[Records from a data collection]
"""

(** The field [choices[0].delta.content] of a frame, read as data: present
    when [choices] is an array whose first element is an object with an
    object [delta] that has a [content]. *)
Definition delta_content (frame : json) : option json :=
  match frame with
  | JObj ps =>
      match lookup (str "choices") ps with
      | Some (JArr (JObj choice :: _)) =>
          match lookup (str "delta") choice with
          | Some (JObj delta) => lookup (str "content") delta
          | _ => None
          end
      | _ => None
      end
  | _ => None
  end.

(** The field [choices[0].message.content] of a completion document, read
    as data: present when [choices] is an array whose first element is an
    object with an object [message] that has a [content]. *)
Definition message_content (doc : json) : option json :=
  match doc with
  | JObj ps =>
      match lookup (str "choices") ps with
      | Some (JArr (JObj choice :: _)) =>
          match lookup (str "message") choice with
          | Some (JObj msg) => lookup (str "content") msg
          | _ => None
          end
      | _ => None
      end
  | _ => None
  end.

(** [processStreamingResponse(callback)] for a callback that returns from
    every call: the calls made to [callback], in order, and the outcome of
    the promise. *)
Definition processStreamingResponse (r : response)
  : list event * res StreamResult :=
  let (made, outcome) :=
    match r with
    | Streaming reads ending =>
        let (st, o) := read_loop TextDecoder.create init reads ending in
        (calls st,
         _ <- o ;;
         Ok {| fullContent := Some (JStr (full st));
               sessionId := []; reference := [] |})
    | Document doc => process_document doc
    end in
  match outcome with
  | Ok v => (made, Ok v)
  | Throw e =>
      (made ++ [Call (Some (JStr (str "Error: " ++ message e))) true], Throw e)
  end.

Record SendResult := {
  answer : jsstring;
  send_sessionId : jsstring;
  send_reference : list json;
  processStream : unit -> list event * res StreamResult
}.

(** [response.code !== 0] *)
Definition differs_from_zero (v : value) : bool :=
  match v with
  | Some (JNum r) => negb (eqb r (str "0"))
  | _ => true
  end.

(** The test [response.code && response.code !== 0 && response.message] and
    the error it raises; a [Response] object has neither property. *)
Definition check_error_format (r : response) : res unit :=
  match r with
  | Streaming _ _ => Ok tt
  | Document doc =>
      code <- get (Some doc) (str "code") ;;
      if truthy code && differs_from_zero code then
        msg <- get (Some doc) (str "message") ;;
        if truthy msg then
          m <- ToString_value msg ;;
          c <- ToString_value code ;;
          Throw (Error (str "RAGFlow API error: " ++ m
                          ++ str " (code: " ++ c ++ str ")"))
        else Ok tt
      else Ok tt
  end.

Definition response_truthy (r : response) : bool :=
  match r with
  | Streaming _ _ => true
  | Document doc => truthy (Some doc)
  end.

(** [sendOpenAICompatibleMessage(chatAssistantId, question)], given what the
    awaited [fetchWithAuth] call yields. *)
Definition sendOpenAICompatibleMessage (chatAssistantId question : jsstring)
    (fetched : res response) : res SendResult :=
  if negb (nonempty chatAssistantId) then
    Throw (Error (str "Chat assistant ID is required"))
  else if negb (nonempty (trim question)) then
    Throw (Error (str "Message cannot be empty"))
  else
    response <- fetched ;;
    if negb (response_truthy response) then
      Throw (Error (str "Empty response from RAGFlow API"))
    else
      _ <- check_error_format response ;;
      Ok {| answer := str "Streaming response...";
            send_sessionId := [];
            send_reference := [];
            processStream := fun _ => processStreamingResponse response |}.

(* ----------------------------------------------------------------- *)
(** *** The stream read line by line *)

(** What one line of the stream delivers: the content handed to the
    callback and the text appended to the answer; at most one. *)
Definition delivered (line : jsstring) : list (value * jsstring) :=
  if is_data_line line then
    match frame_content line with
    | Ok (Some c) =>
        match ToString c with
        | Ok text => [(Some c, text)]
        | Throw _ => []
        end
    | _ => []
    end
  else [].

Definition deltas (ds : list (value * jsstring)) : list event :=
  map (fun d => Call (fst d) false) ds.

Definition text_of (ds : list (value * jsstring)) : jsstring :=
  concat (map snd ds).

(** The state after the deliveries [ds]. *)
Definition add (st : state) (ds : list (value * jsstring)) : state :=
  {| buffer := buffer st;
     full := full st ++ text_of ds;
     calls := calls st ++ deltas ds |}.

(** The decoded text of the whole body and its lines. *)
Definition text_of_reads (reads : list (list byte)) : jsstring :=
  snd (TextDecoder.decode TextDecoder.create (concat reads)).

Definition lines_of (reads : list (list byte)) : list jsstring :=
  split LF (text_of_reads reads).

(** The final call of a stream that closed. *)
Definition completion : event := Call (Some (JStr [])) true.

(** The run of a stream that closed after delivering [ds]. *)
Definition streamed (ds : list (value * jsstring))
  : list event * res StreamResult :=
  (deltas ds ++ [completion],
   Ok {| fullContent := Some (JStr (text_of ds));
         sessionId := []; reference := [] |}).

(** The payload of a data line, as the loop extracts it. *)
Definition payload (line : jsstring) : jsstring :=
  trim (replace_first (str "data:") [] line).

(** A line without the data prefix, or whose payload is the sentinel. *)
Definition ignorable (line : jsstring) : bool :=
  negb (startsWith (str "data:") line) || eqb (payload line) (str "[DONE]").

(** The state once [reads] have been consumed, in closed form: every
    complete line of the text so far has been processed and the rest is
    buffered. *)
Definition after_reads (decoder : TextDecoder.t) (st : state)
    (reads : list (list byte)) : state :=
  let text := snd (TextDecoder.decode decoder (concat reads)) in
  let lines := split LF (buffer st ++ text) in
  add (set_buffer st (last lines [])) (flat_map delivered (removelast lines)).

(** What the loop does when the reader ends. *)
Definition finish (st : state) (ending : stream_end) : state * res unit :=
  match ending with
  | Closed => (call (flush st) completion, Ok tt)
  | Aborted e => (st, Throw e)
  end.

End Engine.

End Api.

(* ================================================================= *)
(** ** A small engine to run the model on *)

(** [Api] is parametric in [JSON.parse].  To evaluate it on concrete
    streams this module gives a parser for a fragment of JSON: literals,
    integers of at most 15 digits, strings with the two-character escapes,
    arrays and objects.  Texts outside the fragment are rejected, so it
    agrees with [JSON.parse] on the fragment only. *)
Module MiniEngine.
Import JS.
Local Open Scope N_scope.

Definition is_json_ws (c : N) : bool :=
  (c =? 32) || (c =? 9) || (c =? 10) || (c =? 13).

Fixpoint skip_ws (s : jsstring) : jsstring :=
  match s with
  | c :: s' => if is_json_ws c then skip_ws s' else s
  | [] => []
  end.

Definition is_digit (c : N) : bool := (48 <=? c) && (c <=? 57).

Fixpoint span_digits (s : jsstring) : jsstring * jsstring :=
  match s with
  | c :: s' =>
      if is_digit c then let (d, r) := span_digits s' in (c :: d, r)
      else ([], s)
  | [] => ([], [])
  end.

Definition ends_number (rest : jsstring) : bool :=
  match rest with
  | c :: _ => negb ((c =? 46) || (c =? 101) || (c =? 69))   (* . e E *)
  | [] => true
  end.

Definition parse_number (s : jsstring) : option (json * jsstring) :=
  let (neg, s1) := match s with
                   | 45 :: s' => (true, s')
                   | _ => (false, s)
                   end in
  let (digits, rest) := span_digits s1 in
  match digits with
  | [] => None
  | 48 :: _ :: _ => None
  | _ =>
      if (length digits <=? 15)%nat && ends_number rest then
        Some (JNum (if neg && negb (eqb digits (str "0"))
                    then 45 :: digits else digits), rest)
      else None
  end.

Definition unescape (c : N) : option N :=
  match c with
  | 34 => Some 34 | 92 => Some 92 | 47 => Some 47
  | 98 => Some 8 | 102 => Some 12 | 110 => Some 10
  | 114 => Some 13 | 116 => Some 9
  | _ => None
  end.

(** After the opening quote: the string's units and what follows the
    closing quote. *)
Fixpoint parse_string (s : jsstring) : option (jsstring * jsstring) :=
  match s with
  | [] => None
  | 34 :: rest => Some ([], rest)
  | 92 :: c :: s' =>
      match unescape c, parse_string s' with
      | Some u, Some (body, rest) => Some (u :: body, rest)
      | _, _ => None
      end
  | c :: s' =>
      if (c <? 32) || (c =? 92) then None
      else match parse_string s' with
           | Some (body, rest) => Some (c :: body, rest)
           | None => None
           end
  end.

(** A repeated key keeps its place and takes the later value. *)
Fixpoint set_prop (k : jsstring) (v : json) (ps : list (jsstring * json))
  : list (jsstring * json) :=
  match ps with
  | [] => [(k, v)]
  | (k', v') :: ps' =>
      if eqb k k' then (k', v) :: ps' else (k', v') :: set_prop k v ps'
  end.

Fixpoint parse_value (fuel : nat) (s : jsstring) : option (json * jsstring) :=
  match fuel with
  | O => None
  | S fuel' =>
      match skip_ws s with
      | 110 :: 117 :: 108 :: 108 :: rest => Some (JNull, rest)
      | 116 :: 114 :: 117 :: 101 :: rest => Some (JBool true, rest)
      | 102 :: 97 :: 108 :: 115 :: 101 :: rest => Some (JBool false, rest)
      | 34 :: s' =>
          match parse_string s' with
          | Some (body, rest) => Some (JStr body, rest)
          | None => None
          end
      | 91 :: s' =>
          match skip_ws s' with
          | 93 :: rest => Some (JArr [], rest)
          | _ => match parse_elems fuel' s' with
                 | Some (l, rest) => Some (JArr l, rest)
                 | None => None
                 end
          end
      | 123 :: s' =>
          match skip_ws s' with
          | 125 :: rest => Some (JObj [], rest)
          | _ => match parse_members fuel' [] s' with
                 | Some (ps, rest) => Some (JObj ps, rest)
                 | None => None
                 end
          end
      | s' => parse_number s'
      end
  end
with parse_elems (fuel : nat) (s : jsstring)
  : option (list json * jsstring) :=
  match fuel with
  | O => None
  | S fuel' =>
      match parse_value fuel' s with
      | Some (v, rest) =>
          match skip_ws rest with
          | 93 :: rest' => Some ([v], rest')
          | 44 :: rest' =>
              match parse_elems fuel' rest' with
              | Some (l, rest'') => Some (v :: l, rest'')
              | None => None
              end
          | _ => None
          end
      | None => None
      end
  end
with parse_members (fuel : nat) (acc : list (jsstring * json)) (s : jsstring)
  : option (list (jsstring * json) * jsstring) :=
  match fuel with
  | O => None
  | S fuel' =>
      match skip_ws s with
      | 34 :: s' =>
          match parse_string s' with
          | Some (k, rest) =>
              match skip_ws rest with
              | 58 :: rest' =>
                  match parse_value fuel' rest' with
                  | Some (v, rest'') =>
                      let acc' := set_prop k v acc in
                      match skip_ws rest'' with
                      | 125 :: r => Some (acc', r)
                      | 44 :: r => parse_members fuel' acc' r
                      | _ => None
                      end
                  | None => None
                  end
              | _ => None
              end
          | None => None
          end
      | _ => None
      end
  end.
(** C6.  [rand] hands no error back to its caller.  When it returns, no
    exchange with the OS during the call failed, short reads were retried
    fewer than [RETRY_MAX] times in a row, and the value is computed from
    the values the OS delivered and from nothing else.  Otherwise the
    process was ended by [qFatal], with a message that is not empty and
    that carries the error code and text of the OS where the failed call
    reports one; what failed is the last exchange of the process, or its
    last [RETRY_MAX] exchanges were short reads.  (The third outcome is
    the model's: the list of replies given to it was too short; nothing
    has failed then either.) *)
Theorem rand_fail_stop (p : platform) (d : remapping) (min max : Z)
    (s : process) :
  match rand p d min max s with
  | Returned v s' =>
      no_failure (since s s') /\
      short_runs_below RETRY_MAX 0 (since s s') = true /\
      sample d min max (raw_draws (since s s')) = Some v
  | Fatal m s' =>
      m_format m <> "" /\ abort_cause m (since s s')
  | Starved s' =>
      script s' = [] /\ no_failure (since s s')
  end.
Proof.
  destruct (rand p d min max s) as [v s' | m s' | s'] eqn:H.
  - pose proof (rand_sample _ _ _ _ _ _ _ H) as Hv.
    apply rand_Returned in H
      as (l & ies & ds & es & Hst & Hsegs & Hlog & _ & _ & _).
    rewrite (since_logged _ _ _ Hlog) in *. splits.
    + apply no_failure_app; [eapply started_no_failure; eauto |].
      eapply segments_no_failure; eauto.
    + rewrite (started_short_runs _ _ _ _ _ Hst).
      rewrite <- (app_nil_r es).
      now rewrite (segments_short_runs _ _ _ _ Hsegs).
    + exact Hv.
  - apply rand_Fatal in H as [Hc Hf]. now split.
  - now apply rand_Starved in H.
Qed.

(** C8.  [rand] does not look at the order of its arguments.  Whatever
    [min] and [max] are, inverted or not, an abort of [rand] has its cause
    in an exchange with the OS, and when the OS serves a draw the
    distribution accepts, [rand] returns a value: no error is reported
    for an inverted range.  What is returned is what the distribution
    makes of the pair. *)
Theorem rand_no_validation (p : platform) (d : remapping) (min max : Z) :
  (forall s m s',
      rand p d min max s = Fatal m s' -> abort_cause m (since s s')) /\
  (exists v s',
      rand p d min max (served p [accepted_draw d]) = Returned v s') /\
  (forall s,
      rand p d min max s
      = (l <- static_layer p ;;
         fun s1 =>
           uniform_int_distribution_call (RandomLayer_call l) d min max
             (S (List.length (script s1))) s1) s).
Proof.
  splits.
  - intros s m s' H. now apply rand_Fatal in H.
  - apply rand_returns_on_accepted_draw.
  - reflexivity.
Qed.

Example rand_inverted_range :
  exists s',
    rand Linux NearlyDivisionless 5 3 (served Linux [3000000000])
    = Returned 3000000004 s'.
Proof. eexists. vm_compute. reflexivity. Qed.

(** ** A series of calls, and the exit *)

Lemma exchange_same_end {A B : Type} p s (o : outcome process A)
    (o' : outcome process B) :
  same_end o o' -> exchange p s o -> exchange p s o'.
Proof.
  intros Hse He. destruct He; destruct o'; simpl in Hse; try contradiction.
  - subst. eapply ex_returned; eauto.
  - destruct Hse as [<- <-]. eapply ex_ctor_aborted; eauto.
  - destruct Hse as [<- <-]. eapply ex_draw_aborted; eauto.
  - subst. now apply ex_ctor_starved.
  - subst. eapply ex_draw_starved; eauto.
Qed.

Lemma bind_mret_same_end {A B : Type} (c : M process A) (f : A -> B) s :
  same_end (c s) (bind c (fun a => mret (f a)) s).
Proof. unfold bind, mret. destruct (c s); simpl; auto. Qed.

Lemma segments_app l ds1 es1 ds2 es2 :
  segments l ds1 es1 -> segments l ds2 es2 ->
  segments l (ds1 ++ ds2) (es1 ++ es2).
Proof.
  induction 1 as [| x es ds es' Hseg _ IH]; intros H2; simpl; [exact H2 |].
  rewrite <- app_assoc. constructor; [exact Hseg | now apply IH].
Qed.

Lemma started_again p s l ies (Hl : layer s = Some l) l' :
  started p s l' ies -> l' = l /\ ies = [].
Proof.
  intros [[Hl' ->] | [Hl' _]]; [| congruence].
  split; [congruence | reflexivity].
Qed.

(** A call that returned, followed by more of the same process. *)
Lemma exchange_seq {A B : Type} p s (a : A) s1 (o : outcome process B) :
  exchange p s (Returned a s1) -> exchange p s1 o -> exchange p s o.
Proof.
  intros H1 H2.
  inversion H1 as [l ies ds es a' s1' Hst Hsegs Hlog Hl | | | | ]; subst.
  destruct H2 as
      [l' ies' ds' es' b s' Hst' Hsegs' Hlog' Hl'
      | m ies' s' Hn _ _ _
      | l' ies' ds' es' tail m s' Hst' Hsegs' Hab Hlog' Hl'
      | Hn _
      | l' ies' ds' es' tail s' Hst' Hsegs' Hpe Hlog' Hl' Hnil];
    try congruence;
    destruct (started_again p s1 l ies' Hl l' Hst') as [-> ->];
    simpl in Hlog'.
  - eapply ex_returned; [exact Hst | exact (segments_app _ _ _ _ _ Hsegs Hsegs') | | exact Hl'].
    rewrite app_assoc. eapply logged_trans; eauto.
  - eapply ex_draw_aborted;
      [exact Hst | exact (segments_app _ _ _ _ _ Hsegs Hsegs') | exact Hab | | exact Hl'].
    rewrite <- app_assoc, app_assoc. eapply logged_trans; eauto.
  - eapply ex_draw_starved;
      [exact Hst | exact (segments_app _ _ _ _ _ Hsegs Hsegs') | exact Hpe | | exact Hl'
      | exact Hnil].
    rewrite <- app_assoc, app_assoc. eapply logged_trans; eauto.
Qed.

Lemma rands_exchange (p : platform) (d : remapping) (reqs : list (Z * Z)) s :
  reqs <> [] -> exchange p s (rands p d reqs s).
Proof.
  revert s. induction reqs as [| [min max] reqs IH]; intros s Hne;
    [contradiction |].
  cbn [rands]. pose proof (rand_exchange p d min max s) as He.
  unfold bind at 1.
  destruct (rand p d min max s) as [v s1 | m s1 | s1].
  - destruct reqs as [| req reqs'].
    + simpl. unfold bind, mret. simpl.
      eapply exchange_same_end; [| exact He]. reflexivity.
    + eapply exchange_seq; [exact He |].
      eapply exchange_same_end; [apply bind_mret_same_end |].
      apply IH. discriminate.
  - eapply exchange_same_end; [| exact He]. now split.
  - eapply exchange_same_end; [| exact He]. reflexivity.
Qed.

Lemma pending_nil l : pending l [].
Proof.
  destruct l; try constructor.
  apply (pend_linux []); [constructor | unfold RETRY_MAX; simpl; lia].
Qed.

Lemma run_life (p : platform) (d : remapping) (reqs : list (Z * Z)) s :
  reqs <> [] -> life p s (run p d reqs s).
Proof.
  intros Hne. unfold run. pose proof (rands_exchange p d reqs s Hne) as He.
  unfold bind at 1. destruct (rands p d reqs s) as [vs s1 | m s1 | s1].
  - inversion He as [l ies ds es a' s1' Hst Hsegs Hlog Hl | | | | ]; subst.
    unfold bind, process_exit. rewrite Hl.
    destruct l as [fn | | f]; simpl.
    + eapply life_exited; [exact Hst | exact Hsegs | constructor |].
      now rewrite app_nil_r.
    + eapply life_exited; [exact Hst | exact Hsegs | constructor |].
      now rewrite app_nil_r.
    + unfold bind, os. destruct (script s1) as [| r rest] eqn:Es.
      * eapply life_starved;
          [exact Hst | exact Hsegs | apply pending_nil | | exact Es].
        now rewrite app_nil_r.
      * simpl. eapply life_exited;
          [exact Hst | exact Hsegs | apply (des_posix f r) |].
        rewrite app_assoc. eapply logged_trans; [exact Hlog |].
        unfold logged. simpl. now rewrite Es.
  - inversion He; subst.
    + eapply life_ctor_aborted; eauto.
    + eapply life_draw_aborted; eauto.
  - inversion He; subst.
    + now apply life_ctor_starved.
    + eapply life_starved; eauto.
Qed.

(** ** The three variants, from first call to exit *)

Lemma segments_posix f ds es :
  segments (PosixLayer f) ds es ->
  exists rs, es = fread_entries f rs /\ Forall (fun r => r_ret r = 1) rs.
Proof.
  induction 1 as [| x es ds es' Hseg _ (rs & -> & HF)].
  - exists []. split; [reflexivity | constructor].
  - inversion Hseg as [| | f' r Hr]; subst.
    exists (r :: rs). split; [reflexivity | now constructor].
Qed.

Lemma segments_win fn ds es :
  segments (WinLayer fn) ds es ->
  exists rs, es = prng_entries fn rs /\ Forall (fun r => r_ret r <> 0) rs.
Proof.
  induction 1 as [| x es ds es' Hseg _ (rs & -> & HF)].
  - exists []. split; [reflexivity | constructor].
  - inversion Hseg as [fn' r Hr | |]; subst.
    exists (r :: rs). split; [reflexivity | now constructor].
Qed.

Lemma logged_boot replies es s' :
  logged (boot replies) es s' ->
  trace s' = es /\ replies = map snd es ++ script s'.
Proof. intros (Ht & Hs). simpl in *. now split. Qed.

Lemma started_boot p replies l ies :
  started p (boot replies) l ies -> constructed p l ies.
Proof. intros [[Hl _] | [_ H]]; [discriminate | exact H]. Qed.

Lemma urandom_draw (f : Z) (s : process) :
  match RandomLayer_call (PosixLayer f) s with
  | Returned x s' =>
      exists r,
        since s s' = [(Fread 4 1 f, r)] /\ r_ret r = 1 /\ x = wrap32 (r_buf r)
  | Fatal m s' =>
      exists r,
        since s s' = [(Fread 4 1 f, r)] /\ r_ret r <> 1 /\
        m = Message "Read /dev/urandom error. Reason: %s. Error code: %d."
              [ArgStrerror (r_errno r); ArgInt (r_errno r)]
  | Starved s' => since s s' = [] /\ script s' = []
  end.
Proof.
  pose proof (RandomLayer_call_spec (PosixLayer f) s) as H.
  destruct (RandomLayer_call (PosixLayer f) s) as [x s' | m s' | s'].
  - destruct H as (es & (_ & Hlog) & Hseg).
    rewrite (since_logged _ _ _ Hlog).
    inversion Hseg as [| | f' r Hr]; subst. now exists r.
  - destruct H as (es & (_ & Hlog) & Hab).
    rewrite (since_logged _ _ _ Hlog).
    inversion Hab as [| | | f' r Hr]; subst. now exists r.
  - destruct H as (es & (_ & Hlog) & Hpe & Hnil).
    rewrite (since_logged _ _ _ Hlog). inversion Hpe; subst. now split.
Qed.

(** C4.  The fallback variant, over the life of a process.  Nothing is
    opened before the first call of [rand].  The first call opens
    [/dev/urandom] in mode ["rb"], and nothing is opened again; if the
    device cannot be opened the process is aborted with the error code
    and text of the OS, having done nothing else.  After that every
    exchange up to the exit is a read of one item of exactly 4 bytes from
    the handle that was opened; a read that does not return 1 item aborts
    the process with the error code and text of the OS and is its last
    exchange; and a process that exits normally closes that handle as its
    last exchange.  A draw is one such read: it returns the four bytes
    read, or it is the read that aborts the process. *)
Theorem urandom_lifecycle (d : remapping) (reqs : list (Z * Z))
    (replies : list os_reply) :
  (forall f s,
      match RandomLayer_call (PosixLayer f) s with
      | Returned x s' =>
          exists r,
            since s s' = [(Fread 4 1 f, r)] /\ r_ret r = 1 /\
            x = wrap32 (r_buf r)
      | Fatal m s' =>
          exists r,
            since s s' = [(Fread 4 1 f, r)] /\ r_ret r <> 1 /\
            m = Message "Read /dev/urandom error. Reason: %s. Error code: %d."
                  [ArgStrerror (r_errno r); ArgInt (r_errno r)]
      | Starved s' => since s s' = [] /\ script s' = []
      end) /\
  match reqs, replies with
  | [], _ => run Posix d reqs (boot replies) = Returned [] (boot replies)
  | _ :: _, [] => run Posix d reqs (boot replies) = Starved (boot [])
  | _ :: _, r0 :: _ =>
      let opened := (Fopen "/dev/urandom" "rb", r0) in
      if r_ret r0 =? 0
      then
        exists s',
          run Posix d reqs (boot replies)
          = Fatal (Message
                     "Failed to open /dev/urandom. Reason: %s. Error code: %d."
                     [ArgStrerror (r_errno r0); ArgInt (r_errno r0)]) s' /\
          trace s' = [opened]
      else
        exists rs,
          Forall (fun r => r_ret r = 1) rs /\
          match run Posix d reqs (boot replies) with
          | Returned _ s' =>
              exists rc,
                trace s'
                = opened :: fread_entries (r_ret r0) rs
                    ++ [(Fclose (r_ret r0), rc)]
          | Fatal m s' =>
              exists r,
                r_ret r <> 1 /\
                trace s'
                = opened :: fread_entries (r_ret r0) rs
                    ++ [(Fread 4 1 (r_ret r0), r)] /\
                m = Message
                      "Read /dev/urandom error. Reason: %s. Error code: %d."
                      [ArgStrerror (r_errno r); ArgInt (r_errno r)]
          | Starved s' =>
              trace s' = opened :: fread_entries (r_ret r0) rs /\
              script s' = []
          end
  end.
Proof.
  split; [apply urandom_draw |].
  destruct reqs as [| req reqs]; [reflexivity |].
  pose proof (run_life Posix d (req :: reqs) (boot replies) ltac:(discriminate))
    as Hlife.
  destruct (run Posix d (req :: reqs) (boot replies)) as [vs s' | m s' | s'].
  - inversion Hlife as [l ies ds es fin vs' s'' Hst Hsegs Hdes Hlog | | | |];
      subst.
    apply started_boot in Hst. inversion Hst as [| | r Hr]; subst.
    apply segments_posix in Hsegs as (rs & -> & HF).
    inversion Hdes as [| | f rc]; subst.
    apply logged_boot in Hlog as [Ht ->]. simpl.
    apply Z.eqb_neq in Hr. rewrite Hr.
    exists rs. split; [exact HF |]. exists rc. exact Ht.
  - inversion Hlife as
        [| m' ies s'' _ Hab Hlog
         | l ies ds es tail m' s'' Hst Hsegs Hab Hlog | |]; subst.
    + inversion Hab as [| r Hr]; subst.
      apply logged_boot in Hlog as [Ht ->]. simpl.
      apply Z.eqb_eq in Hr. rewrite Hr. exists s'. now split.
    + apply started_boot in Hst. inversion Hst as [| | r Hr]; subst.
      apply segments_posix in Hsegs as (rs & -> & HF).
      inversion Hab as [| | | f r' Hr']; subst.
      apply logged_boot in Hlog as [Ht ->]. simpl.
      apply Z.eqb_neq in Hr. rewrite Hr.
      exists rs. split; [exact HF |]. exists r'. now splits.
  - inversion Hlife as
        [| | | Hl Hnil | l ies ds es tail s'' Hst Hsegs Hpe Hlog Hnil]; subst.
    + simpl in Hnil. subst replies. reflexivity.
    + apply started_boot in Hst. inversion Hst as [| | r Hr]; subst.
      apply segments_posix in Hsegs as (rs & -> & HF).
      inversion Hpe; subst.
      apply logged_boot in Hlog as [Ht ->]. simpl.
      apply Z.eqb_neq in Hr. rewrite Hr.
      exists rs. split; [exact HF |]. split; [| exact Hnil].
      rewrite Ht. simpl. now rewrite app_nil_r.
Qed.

"""

Exercise - The reply should consist solely of the lines of the data, exact, from the opening line through the line with "doc => process_document doc", inclusive.

Response box -
(** The field [choices[0].delta.content] of a frame, read as data: present
    when [choices] is an array whose first element is an object with an
    object [delta] that has a [content]. *)
Definition delta_content (frame : json) : option json :=
  match frame with
  | JObj ps =>
      match lookup (str "choices") ps with
      | Some (JArr (JObj choice :: _)) =>
          match lookup (str "delta") choice with
          | Some (JObj delta) => lookup (str "content") delta
          | _ => None
          end
      | _ => None
      end
  | _ => None
  end.

(** The field [choices[0].message.content] of a completion document, read
    as data: present when [choices] is an array whose first element is an
    object with an object [message] that has a [content]. *)
Definition message_content (doc : json) : option json :=
  match doc with
  | JObj ps =>
      match lookup (str "choices") ps with
      | Some (JArr (JObj choice :: _)) =>
          match lookup (str "message") choice with
          | Some (JObj msg) => lookup (str "content") msg
          | _ => None
          end
      | _ => None
      end
  | _ => None
  end.

(** [processStreamingResponse(callback)] for a callback that returns from
    every call: the calls made to [callback], in order, and the outcome of
    the promise. *)
Definition processStreamingResponse (r : response)
  : list event * res StreamResult :=
  let (made, outcome) :=
    match r with
    | Streaming reads ending =>
        let (st, o) := read_loop TextDecoder.create init reads ending in
        (calls st,
         _ <- o ;;
         Ok {| fullContent := Some (JStr (full st));
               sessionId := []; reference := [] |})
    | Document doc => process_document doc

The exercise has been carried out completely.